[Source data]

BEGIN

Lemma elem_of_episode_rows scope base mint eps r :
  r ∈ episode_rows scope base mint eps ->
  er_scope r = scope /\ base < er_seq r <= base + Z.of_nat (length eps) /\
  exists k e, (mint <= k < mint + length eps)%nat /\ er_id r = uuidv7 k /\
    e ∈ eps /\ er_content r = ne_content e /\ er_role r = ne_role e /\ er_actor r = ne_actor e /\
    er_source r = ne_source e /\ er_binding r = Binding_entries (ne_binding e).
Proof.
  intros [i Hi]%list_elem_of_lookup.
  assert (i < length eps)%nat as Hlt by (rewrite <- (length_episode_rows scope base mint); by eapply lookup_lt_Some).
  destruct (lookup_lt_is_Some_2 eps i Hlt) as [e He].
  rewrite (episode_rows_lookup _ _ _ _ _ _ He) in Hi. injection Hi as <-. simpl.
  split; [done|]. split; [lia|]. exists (mint + i)%nat, e. split; [lia|]. split; [done|].
  split; [by eapply list_elem_of_lookup_2|done].
Qed.

Lemma episode_rows_ids `{!ServerLaws Sv} scope base mint eps :
  NoDup (map er_id (episode_rows scope base mint eps)).
Proof.
  revert base mint. induction eps as [|e eps IH]; intros base mint; simpl; [constructor|].
  constructor; [|apply IH]. intros (r & Hid & Hr)%list_elem_of_fmap.
  apply elem_of_episode_rows in Hr as (_ & _ & k & _ & Hk & Hrid & _).
  rewrite Hrid in Hid. apply uuidv7_inj in Hid. lia.
Qed.

Lemma episode_rows_sorted scope base mint eps :
  StronglySorted (fun x y => er_seq x < er_seq y) (episode_rows scope base mint eps).
Proof.
  revert base mint. induction eps as [|e eps IH]; intros base mint; simpl; [constructor|].
  constructor; [apply IH|]. apply Forall_forall. intros r (_ & Hr & _)%elem_of_episode_rows. simpl. lia.
Qed.

Lemma episode_rows_keys scope base mint eps :
  NoDup (map (fun r => (er_scope r, er_seq r)) (episode_rows scope base mint eps)).
Proof.
  induction (episode_rows_sorted scope base mint eps) as [|r l Hl IH Hr]; [constructor|].
  simpl. constructor; [|done]. intros (r' & [= _ Heq] & Hr')%list_elem_of_fmap.
  rewrite Forall_forall in Hr. specialize (Hr r' Hr'). lia.
Qed.

(** The answer of the statement, sorted already. *)
Lemma minted_sorted scope base mint eps :
  let rows := map (fun r => (er_id r, er_seq r)) (episode_rows scope base mint eps) in
  sort_func (cmp_on snd Z.compare) rows = rows.
Proof.
  intros rows. apply sort_func_sorted_id. subst rows.
  induction (episode_rows_sorted scope base mint eps) as [|r l Hl IH Hr]; [constructor|].
  simpl. constructor; [done|]. apply Forall_map. eapply Forall_impl; [exact Hr|].
  intros r' Hlt. unfold cmp_on. simpl in *. rewrite Z.compare_gt_iff. lia.
Qed.

(** ** Keeping the invariant *)

Record block_free (scope : string) (base n : Z) (d : Db) : Prop := {
  bf_scope : exists s, s ∈ db_scopes d /\ sr_id s = scope /\ base + n <= sr_last_seq s;
  bf_below : forall r, r ∈ db_episodes d -> er_scope r = scope -> er_seq r <= base;
}.

Lemma insert_episodes_ok `{!ServerLaws Sv} scope base eps d :
  db_ok d -> block_free scope base (Z.of_nat (length eps)) d ->
  let rows := episode_rows scope base (db_minted d) eps in
  let d' := set_minted (db_minted d + length rows) (set_episodes (db_episodes d ++ rows) d) in
  forallb episode_checks rows = true ->
  insert_episodes rows d = (d', Ok (map (fun r => (er_id r, er_seq r)) rows)) /\ db_ok d'.
Proof.
  intros Hok [(s & Hs & Hsid & Hle) Hbelow] rows d' Hchecks.
  destruct Hok as [Hsc [Hid Hseq Hr] Hn Hj Hf Hx].
  assert (NoDup (map er_id (db_episodes d ++ rows))) as Hid'.
  { rewrite map_app. apply NoDup_app_fresh; [done|apply episode_rows_ids|].
    intros x (r & -> & Hrin)%list_elem_of_fmap (r' & Hx' & Hr')%list_elem_of_fmap.
    apply elem_of_episode_rows in Hr' as (_ & _ & k & _ & Hk & Hrid & _).
    rewrite Forall_forall in Hr. destruct (Hr r Hrin) as (_ & (k' & Hk' & Hid2) & _).
    rewrite Hx', Hrid in Hid2. apply uuidv7_inj in Hid2. lia. }
  assert (NoDup (map (fun r => (er_scope r, er_seq r)) (db_episodes d ++ rows))) as Hseq'.
  { rewrite map_app. apply NoDup_app_fresh; [done|apply episode_rows_keys|].
    intros x (r & -> & Hrin)%list_elem_of_fmap (r' & [= Hx1 Hx2] & Hr')%list_elem_of_fmap.
    apply elem_of_episode_rows in Hr' as (Hsc' & Hlt & _).
    specialize (Hbelow r Hrin). rewrite Hx1, Hsc' in Hbelow. specialize (Hbelow eq_refl). lia. }
  split.
  { unfold insert_episodes. rewrite Hchecks. by rewrite !bool_decide_true. }
  assert (forall e, e ∈ db_episodes d -> e ∈ db_episodes d') as Hsub.
  { intros e He. simpl. apply elem_of_app. auto. }
  split; [by apply (scopes_ok_mono d)| |by apply (encodings_ok_mono d)| | |by apply (extractions_ok_mono d)].
  - split; [done|done|]. simpl. apply Forall_app. split.
    + eapply Forall_impl; [exact Hr|]. intros r (? & ? & ?). split; [done|].
      split; [eapply minted_mono; [|done]; simpl; lia|done].
    + apply Forall_forall. intros r Hrin. split.
      { rewrite forallb_forall in Hchecks. apply Hchecks. by apply list_elem_of_In. }
      apply elem_of_episode_rows in Hrin as (Hrs & Hlt & k & _ & Hk & Hrid & _). split.
      * exists k. split; [simpl; unfold rows; rewrite length_episode_rows; lia|done].
      * exists s. split; [done|]. split; [congruence|lia].
  - apply (jobs_ok_mono d); [done|simpl; lia|done|done].
  - apply (facts_ok_mono d); [done|simpl; lia|done|done].
Qed.
End Batch.

(** ** The scope's sequence *)

Section Upsert.
Context `{Sv : Server}.

Definition last_seq_of (scope : string) (d : Db) : Z :=
  match List.find (same_scope scope) (db_scopes d) with Some r => sr_last_seq r | None => 0 end.

Lemma same_scope_spec scope r : same_scope scope r = true <-> sr_id r = scope.
Proof. apply String.eqb_eq. Qed.

Lemma last_seq_row d scope r :
  scopes_ok d -> r ∈ db_scopes d -> sr_id r = scope -> last_seq_of scope d = sr_last_seq r.
Proof.
  intros [Hid _] Hr Hrs. unfold last_seq_of. destruct (List.find _ _) as [r'|] eqn:Hf.
  - apply find_elem in Hf as [Hr' Hrs'%same_scope_spec]. f_equal.
    eapply NoDup_key; [exact Hid|done|done|congruence].
  - eapply find_absent in Hf; [|done]. apply same_scope_spec in Hrs. congruence.
Qed.
(** A validated append, run: the statement's effect, or none. *)
Lemma Append_run cmd d :
  db_ok d -> validateAppend cmd = Ok tt -> Z.of_nat (length (ac_episodes cmd)) < 2 ^ 31 ->
  match Append cmd d with
  | (d', Ok r) =>
      exists rows jobs,
        append_post (cmd_scope cmd) (ac_episodes cmd) (pg_ts (t_ns (cmd_at cmd))) (cmd_specs cmd) d d'
          rows jobs /\
        res_episodes r = zip_with appended (ac_episodes cmd) (map (fun r => (er_id r, er_seq r)) rows) /\
        res_jobs r = map (appended_job (cmd_scope cmd) (map er_id rows)) jobs
  | (d', Err _) => d' = d
  end.
Proof.
  intros Hok Hv Hlen. unfold Append, cmd_scope, cmd_specs, cmd_at. rewrite obind_olift, Hv.
  destruct (ac_episodes cmd) as [|first rest] eqn:He; [done|]. rewrite <- He in *.
  cbv zeta. rewrite int32_id by lia. unfold obind, omap_err, with_text.
  destruct (forallb pg_text _); [|done]. destruct (forallb binding_text _); [|done].
  assert (ac_episodes cmd <> []) as Hne by (by rewrite He).
  pose proof (append_stmt_spec (ne_scope first) (pg_ts (t_ns (ne_ingested first))) (ac_episodes cmd)
    (map (job_spec (ne_ingested first)) (ac_jobs cmd)) d Hok Hne) as Hs.
  destruct (append_stmt _ _ _ _ _ d) as [d' [[ids jobs]|e]]; [|done].
  destruct Hs as (rows & Hpost & ->).
  assert (length rows = length (ac_episodes cmd)) as Hlr.
  { destruct (ap_rows _ _ _ _ _ _ _ _ Hpost) as (mint & _ & ->). apply length_episode_rows. }
  rewrite length_zip_appended, Z.eqb_refl by done. simpl. exists rows, jobs.
  rewrite map_map. done.
Qed.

END

**Task objective**.
Set down, exactly as written, each line of the data from its opening line through the one containing "exists k e, (mint". Output nothing more.

**Answer for the task**.
Lemma elem_of_episode_rows scope base mint eps r :
  r ∈ episode_rows scope base mint eps ->
  er_scope r = scope /\ base < er_seq r <= base + Z.of_nat (length eps) /\
  exists k e, (mint <= k < mint + length eps)%nat /\ er_id r = uuidv7 k /\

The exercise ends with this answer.